- _ASSIGNMENT_
Your task is to transcribe the entries below exactly, from their first line down to the line containing "digest being taken", and to stop there.

- _Stored items_
(** C10: for a record with inlined content and a checksum, [downloadStream]
    with verification puts the hashing pipe over the inlined bytes as it
    does over remote bytes: when the checksum is at odds with the content,
    the reader gets the content and the scope ends in [ChecksumError], the
    digest being taken as the last step, at end-of-stream.  [download] of
    the same record with verification writes the content and raises
    nothing: it verifies on the version branch only. *)
Theorem downloadStream_verifies_inline (self : AWSFile) (data : bytes) (cs : string)
    (localFilePath : string) (world : World) :
  content self = Some data ->
  checksum self = Some cs ->
  disagrees cs data ->
  let d := fst (downloadStream self true fresh_pipe world) in
  outcome d = Raise (ChecksumError "") /\
  received (consumer d) = data /\
  (exists evs digest, steps d = evs ++ [Hexdigest digest]) /\
  fst (download self localFilePath true world) = Ok tt /\
  files (snd (download self localFilePath true world)) !! localFilePath = Some data.
Proof.
  intros Hc Hcs (algorithm & digest & hexdigest & Hsplit & Hhash & Hne) d.
  assert (outcome d = Raise (ChecksumError "") /\ received (consumer d) = data /\
          exists evs digest, steps d = evs ++ [Hexdigest digest]) as Hstream.
  { subst d. unfold downloadStream.
    rewrite Hcs, (split_checksum_nonempty cs _ Hsplit).
    rewrite (writeTo_inline self data fresh_pipe world Hc eq_refl). simpl.
    destruct (transform_to_eof self data fresh_pipe cs algorithm digest hexdigest)
      as (Hres & Hw & evs & Hev); try done.
    destruct (HashingPipe_transform self data fresh_pipe) as [r st]. simpl in *.
    rewrite Hres, Hw, Hev. simpl.
    destruct (String.eqb_spec (format_checksum algorithm (hexdigest data)) cs); [done|].
    simpl. repeat split; eauto. }
  destruct Hstream as (? & ? & ?). repeat split; try done.
  - unfold download, AtomicFileCreate, write_file. rewrite Hc. simpl.
    by rewrite lookup_insert_eq.
  - unfold download, AtomicFileCreate, write_file. rewrite Hc. simpl.
    rewrite lookup_insert_eq. simpl. by rewrite lookup_insert_eq.
Qed.

End DownloadStream.

Lemma downloadStream_verifies_inline_witness :
  outcome (fst (downloadStream (R := python) (inline_record (b "hellx") (Some hello_checksum))
                  true fresh_pipe empty_world)) = Raise (ChecksumError "")
  /\ fst (download (R := python) (inline_record (b "hellx") (Some hello_checksum))
            "/tmp/out" true empty_world) = Ok tt.
Proof.
  assert (disagrees (R := python) hello_checksum (b "hellx")) as Hbad.
  { exists "sha256",
      "2cf24dba5fb0a30e26e83b2ac5b9e29e1b161e5c1fa7425e73043362938b9824", Hashlib.sha256.
    split; [reflexivity|]. split; [reflexivity|]. vm_compute. discriminate. }
  pose proof (downloadStream_verifies_inline (R := python)
                (inline_record (b "hellx") (Some hello_checksum)) (b "hellx")
                hello_checksum "/tmp/out" empty_world eq_refl eq_refl Hbad) as H.
  split; [exact (proj1 H) | exact (proj1 (proj2 (proj2 (proj2 H))))].
Defined.

(** C2, the scenario run on the code: with the checksum of [hello] on the
    record, a source giving [hello] reaches the reader unchanged and the
    scope ends without error; a source giving [hellx] ends in
    [ChecksumError] once the reader has taken every byte - and the
    exception is raised with the empty message, so it carries neither the
    expected nor the actual digest. *)
Theorem downloadStream_hello_hellx :
  let good := fst (downloadStream (R := python) (remote_record (b "hello")) true
                     fresh_pipe empty_world) in
  let bad := fst (downloadStream (R := python) (remote_record (b "hellx")) true
                    fresh_pipe empty_world) in
  received (consumer good) = b "hello" /\ outcome good = Ok tt /\
  received (consumer bad) = b "hellx" /\ outcome bad = Raise (ChecksumError "") /\
  last (steps bad)
  = Some (Hexdigest "0b6179b38a9702b3e6b715188031623d09cdc4d173c6acfee273210ea281e1a8") /\
  fst (download (R := python) (remote_record (b "hellx")) "/tmp/out" true empty_world)
  = Raise (ChecksumError
             ("Checksum mismatch for file /tmp/out. Expected: " +:+ hello_checksum +:+
              " Actual: sha256$0b6179b38a9702b3e6b715188031623d09cdc4d173c6acfee273210ea281e1a8")).
Proof. vm_compute. repeat split; reflexivity. Qed.

(** ** [download] *)

Section Download.
Context {R : Runtime}.

(** The version branch up to the checksum test: the object is fetched into
    the temporary file, which is then published at the destination. *)
Lemma download_publishes (self : AWSFile) (localFilePath v : string) (w : World) :
  AtomicFileCreate localFilePath (fun tmpPath =>
    download_file (outer self) (compat_bytes (fileID self)) tmpPath v
      (_s3EncryptionArgs self)) w
  = (Ok tt,
     {| files := <[localFilePath := object_body (outer self) (fileID self) v]>
                   (base.delete (atomic_tmp_file localFilePath)
                      (<[atomic_tmp_file localFilePath :=
                           object_body (outer self) (fileID self) v]> (files w)));
        calls := calls w ++ [DownloadFile (filesBucket (outer self)) (fileID self)
                               (atomic_tmp_file localFilePath) v (_s3EncryptionArgs self)] |}).
Proof.
  unfold AtomicFileCreate, download_file, bind, call, write_file, compat_bytes. simpl.
  by rewrite lookup_insert_eq.
Qed.

(** C1, as the code has it.  On the version branch (no inlined content, a
    non-empty [version]) the object lands at the destination, and with
    [verifyChecksum] and a checksum on the record [download] raises
    [ChecksumError], naming the path and both checksum strings, exactly when
    the checksum of the file at the destination differs from the recorded
    one.  With inlined content [download] writes the content to the
    destination and returns, whatever the checksum on the record says. *)
Theorem download_checks (self : AWSFile) (localFilePath : string) (w : World) :
  (forall v verifyChecksum, content self = None -> version self = Some v -> v <> "" ->
     files (snd (download self localFilePath verifyChecksum w)) !! localFilePath
       = Some (object_body (outer self) (fileID self) v)) /\
  (forall v cs algorithm digest hexdigest,
     content self = None -> version self = Some v -> v <> "" ->
     checksum self = Some cs ->
     split_checksum cs = Ok (algorithm, digest) ->
     hashlib algorithm = Some hexdigest ->
     let computed :=
       format_checksum algorithm (hexdigest (object_body (outer self) (fileID self) v)) in
     (computed <> cs ->
        fst (download self localFilePath true w)
          = Raise (ChecksumError (mismatch_message localFilePath cs computed))) /\
     (computed = cs -> fst (download self localFilePath true w) = Ok tt)) /\
  (forall data verifyChecksum, content self = Some data ->
     fst (download self localFilePath verifyChecksum w) = Ok tt /\
     files (snd (download self localFilePath verifyChecksum w)) !! localFilePath
       = Some data).
Proof.
  split; [|split].
  - intros v verify Hc Hv Hne. unfold download. rewrite Hc.
    assert (nonempty (version self) = Some v) as -> by by apply nonempty_Some.
    unfold bind at 1. rewrite download_publishes.
    destruct (if verify then nonempty (checksum self) else None) as [cs|];
      [|simpl; by rewrite lookup_insert_eq].
    unfold bind, lift, compute_checksum_for_file, bind, read_file, ret, raise.
    destruct (split_checksum cs) as [[algorithm digest]|e]; simpl;
      [|by rewrite lookup_insert_eq].
    rewrite lookup_insert_eq.
    destruct (hashlib algorithm) as [hexdigest|]; simpl; [|by rewrite lookup_insert_eq].
    destruct (negb _); simpl; by rewrite lookup_insert_eq.
  - intros v cs algorithm digest hexdigest Hc Hv Hne Hcs Hsplit Hhash computed.
    assert (fst (download self localFilePath true w)
            = if String.eqb cs computed then Ok tt
              else Raise (ChecksumError (mismatch_message localFilePath cs computed)))
      as ->.
    { unfold download. rewrite Hc.
      assert (nonempty (version self) = Some v) as -> by by apply nonempty_Some.
      unfold bind at 1. rewrite download_publishes.
      rewrite Hcs, (split_checksum_nonempty cs _ Hsplit).
      unfold bind, lift, compute_checksum_for_file, bind, read_file, ret, raise.
      rewrite Hsplit. simpl. rewrite lookup_insert_eq, Hhash. fold computed.
      by destruct (String.eqb cs computed). }
    destruct (String.eqb_spec cs computed); split; congruence.
  - intros data verify Hc. unfold download, AtomicFileCreate, write_file.
    rewrite Hc. simpl. rewrite lookup_insert_eq. simpl. by rewrite lookup_insert_eq.
Qed.

End Download.

Lemma download_checks_witness :
  fst (download (R := python) (remote_record (b "hellx")) "/tmp/out" true empty_world)
    = Raise (ChecksumError
               (mismatch_message "/tmp/out" hello_checksum
                  (format_checksum "sha256" (Hashlib.sha256 (b "hellx")))))
  /\ fst (download (R := python) (remote_record (b "hello")) "/tmp/out" true empty_world)
     = Ok tt
  /\ files (snd (download (R := python) (remote_record (b "hello")) "/tmp/out" true
                   empty_world)) !! "/tmp/out" = Some (b "hello")
  /\ fst (download (R := python) (inline_record (b "hello") None) "/tmp/out" true
            empty_world) = Ok tt.
Proof.
  assert ("v1" <> "") as Hv by discriminate.
  split; [|split; [|split]].
  - refine (proj1 (proj1 (proj2 (download_checks (R := python) (remote_record (b "hellx"))
                                   "/tmp/out" empty_world))
                     "v1" hello_checksum "sha256"
                     "2cf24dba5fb0a30e26e83b2ac5b9e29e1b161e5c1fa7425e73043362938b9824"
                     Hashlib.sha256 eq_refl eq_refl Hv eq_refl eq_refl eq_refl) _).
    vm_compute. discriminate.
  - refine (proj2 (proj1 (proj2 (download_checks (R := python) (remote_record (b "hello"))
                                   "/tmp/out" empty_world))
                     "v1" hello_checksum "sha256"
                     "2cf24dba5fb0a30e26e83b2ac5b9e29e1b161e5c1fa7425e73043362938b9824"
                     Hashlib.sha256 eq_refl eq_refl Hv eq_refl eq_refl eq_refl) _).
    vm_compute. reflexivity.
  - exact (proj1 (download_checks (R := python) (remote_record (b "hello"))
                    "/tmp/out" empty_world) "v1" true eq_refl eq_refl Hv).
  - exact (proj1 (proj2 (proj2 (download_checks (R := python)
                                  (inline_record (b "hello") None)
                                  "/tmp/out" empty_world)) (b "hello") true eq_refl)).
Defined.

(** C1, as stated, fails on the content branch: the record carries the
    checksum of [hello] and the inlined bytes [hellx]; [download] with
    verification writes [hellx] to the destination and returns, although
    the checksum of those bytes is not the recorded one. *)
Lemma download_inline_unchecked :
  let r := inline_record (b "hellx") (Some hello_checksum) in
  let out := download (R := python) r "/tmp/out" true empty_world in
  checksum r = Some hello_checksum /\
  fst out = Ok tt /\
  files (snd out) !! "/tmp/out" = Some (b "hellx") /\
  format_checksum "sha256" (Hashlib.sha256 (b "hellx")) <> hello_checksum /\
  (forall msg, fst out <> Raise (ChecksumError msg)).
Proof.
  split; [reflexivity|]. split; [vm_compute; reflexivity|].
  split; [vm_compute; reflexivity|].
  split; [vm_compute; discriminate | intros msg; vm_compute; discriminate].
Qed.

(** ** [upload] and [uploadStream] *)

(** C4, run on the code: [upload] is the two assignments of lines 91 and
    92, to [checksum] and to [version]; it does not clear the inlined
    content.  An inlined record (content [old], version [""]) comes out of
    [upload] with the version and the checksum of the uploaded file and
    with the content [old] still in place, a record that is inlined and
    has a non-empty version at once, which every reader goes on to read as
    [old]. *)
Theorem upload_keeps_inline_content :
  let r := inline_record (b "old") None in
  exists self',
    fst (upload (R := python) r "/tmp/in" true (world_with "/tmp/in" (b "hello")))
      = Ok self' /\
    version self' = Some "v2" /\
    checksum self' = Some "sha1$aaf4c61ddcc5e8a2dabede0f3b482cd9aea9434d" /\
    content self' = Some (b "old") /\ content self' <> None /\
    stored_bytes self' = Some (b "old").
Proof.
  eexists. split; [vm_compute; reflexivity|]. simpl.
  repeat split; try reflexivity. discriminate.
Qed.

(** C7: when the caller's block ends normally, [uploadStream] raises
    [RuntimeError] (ProtocolViolation) if the reader of the pipe has not run
    to completion, and ends without error if it has. *)
Theorem uploadStream_reader_done (self : AWSFile) (multipart allowInlining : bool)
    (scope : MultiPartPipe -> result unit * MultiPartPipe) :
  fst (scope new_MultiPartPipe) = Ok tt ->
  (reader_done (snd (scope new_MultiPartPipe)) = false ->
     fst (uploadStream self multipart allowInlining scope)
       = Raise (RuntimeError "Escaped context manager without written data being read!")) /\
  (reader_done (snd (scope new_MultiPartPipe)) = true ->
     fst (uploadStream self multipart allowInlining scope) = Ok tt).
Proof.
  intros Hbody. unfold uploadStream.
  destruct (scope new_MultiPartPipe) as [[[]|e] pipe]; simpl in *; [|discriminate].
  split; intros ->; reflexivity.
Qed.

- _OUTPUT FOR THIS TASK_
(** C10: for a record with inlined content and a checksum, [downloadStream]
    with verification puts the hashing pipe over the inlined bytes as it
    does over remote bytes: when the checksum is at odds with the content,
    the reader gets the content and the scope ends in [ChecksumError], the
    digest being taken as the last step, at end-of-stream.  [download] of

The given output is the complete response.